• **PROBLEM DETAILS**: Of all the entries below, retype only the lines from the one with "(* ===== verification/Abstraction.v ===== *)" through the one with "Definition row_of (line", exactly as they appear.

• **Saved data entries**:
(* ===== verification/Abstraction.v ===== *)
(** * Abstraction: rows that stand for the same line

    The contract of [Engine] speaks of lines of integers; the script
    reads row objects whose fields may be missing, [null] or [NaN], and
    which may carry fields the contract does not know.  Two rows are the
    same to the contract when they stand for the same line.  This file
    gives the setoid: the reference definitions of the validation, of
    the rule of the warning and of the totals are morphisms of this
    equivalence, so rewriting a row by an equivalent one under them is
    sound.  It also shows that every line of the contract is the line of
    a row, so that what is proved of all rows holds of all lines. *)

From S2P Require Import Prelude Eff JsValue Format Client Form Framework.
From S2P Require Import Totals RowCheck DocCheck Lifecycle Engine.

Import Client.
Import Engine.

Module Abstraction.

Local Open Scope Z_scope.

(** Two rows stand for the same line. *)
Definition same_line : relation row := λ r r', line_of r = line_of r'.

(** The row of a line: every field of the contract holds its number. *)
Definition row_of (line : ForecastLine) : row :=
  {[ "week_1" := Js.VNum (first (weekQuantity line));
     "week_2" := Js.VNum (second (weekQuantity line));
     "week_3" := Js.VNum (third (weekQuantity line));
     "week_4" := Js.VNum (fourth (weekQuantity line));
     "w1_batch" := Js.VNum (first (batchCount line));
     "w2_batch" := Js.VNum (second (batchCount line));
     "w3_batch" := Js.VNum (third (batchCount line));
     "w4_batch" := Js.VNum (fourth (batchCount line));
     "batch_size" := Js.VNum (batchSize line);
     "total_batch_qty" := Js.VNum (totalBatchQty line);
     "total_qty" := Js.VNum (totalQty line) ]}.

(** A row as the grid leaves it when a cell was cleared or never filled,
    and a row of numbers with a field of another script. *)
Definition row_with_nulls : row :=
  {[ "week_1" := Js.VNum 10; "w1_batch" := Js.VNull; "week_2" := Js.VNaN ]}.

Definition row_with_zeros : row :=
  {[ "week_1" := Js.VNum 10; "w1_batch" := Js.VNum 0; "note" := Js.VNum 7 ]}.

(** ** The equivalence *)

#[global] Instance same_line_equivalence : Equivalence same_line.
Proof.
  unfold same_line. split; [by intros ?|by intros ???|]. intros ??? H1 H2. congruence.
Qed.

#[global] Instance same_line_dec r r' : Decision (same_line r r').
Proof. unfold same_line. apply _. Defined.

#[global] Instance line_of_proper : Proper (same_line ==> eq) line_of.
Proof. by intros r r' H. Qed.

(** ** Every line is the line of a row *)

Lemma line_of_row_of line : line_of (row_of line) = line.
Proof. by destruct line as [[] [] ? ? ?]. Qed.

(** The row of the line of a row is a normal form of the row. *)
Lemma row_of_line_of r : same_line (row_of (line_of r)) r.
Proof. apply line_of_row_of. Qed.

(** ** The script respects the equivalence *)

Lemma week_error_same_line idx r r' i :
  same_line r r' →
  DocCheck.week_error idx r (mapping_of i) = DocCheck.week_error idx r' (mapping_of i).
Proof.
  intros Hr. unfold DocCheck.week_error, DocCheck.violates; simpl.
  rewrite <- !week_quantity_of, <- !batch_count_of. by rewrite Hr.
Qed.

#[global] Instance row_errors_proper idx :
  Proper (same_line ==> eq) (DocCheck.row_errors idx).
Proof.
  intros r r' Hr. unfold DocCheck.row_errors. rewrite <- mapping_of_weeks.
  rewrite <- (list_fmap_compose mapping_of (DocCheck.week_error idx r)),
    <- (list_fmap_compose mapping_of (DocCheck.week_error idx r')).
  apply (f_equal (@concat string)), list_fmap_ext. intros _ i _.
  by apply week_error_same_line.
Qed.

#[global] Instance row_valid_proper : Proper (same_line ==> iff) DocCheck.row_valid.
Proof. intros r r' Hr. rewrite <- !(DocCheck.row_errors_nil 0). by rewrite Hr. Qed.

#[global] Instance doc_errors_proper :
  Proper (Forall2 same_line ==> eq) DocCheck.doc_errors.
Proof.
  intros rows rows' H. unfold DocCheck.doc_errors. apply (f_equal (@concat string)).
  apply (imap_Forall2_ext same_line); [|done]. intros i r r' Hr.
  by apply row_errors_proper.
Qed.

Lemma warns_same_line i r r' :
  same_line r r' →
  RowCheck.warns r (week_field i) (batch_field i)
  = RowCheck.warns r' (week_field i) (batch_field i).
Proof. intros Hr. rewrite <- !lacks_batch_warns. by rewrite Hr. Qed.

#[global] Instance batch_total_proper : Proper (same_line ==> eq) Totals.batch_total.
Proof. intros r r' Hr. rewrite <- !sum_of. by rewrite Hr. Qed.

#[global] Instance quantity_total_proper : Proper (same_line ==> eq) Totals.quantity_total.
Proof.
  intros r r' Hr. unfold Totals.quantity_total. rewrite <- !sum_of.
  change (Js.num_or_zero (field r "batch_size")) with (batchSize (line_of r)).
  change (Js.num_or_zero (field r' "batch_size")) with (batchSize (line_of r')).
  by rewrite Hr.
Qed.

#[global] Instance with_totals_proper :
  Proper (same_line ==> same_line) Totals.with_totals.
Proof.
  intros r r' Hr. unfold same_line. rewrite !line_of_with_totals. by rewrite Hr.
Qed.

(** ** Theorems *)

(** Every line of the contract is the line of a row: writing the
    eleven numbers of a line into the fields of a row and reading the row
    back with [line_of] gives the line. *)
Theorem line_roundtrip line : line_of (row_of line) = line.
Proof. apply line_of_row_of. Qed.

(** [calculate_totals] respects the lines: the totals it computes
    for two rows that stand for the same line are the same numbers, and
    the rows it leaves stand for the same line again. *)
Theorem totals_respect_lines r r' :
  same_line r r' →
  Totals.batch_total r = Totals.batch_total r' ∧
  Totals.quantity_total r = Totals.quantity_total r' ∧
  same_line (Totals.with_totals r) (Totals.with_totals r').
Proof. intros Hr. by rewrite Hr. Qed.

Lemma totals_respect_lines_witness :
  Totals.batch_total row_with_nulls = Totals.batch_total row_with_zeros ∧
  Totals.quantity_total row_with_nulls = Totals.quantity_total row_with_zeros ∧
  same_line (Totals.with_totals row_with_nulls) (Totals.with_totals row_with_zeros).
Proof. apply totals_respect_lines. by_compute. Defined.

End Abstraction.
...
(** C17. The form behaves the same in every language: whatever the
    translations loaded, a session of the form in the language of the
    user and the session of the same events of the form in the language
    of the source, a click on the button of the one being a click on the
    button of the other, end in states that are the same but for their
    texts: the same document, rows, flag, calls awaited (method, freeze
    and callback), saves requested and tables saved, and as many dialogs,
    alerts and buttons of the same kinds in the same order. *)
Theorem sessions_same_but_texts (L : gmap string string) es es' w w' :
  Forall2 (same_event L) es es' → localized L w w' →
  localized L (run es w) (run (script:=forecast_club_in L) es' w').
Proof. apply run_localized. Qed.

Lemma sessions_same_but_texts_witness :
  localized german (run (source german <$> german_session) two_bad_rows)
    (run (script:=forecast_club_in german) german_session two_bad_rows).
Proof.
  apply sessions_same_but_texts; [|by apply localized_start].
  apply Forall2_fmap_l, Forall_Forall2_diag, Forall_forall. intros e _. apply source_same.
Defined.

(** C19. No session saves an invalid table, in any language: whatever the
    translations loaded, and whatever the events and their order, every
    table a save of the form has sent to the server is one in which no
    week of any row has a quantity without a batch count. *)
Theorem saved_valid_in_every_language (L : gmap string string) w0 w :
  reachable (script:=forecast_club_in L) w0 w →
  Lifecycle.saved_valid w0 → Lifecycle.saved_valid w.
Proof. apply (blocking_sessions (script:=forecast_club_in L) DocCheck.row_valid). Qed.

• **OUTPUT FOR THIS EXERCISE**:
(* ===== verification/Abstraction.v ===== *)
(** * Abstraction: rows that stand for the same line

    The contract of [Engine] speaks of lines of integers; the script
    reads row objects whose fields may be missing, [null] or [NaN], and
    which may carry fields the contract does not know.  Two rows are the
    same to the contract when they stand for the same line.  This file
    gives the setoid: the reference definitions of the validation, of
    the rule of the warning and of the totals are morphisms of this
    equivalence, so rewriting a row by an equivalent one under them is
    sound.  It also shows that every line of the contract is the line of
    a row, so that what is proved of all rows holds of all lines. *)

From S2P Require Import Prelude Eff JsValue Format Client Form Framework.
From S2P Require Import Totals RowCheck DocCheck Lifecycle Engine.

Import Client.
Import Engine.

Module Abstraction.

Local Open Scope Z_scope.

(** Two rows stand for the same line. *)
Definition same_line : relation row := λ r r', line_of r = line_of r'.

(** The row of a line: every field of the contract holds its number. *)
Definition row_of (line : ForecastLine) : row :=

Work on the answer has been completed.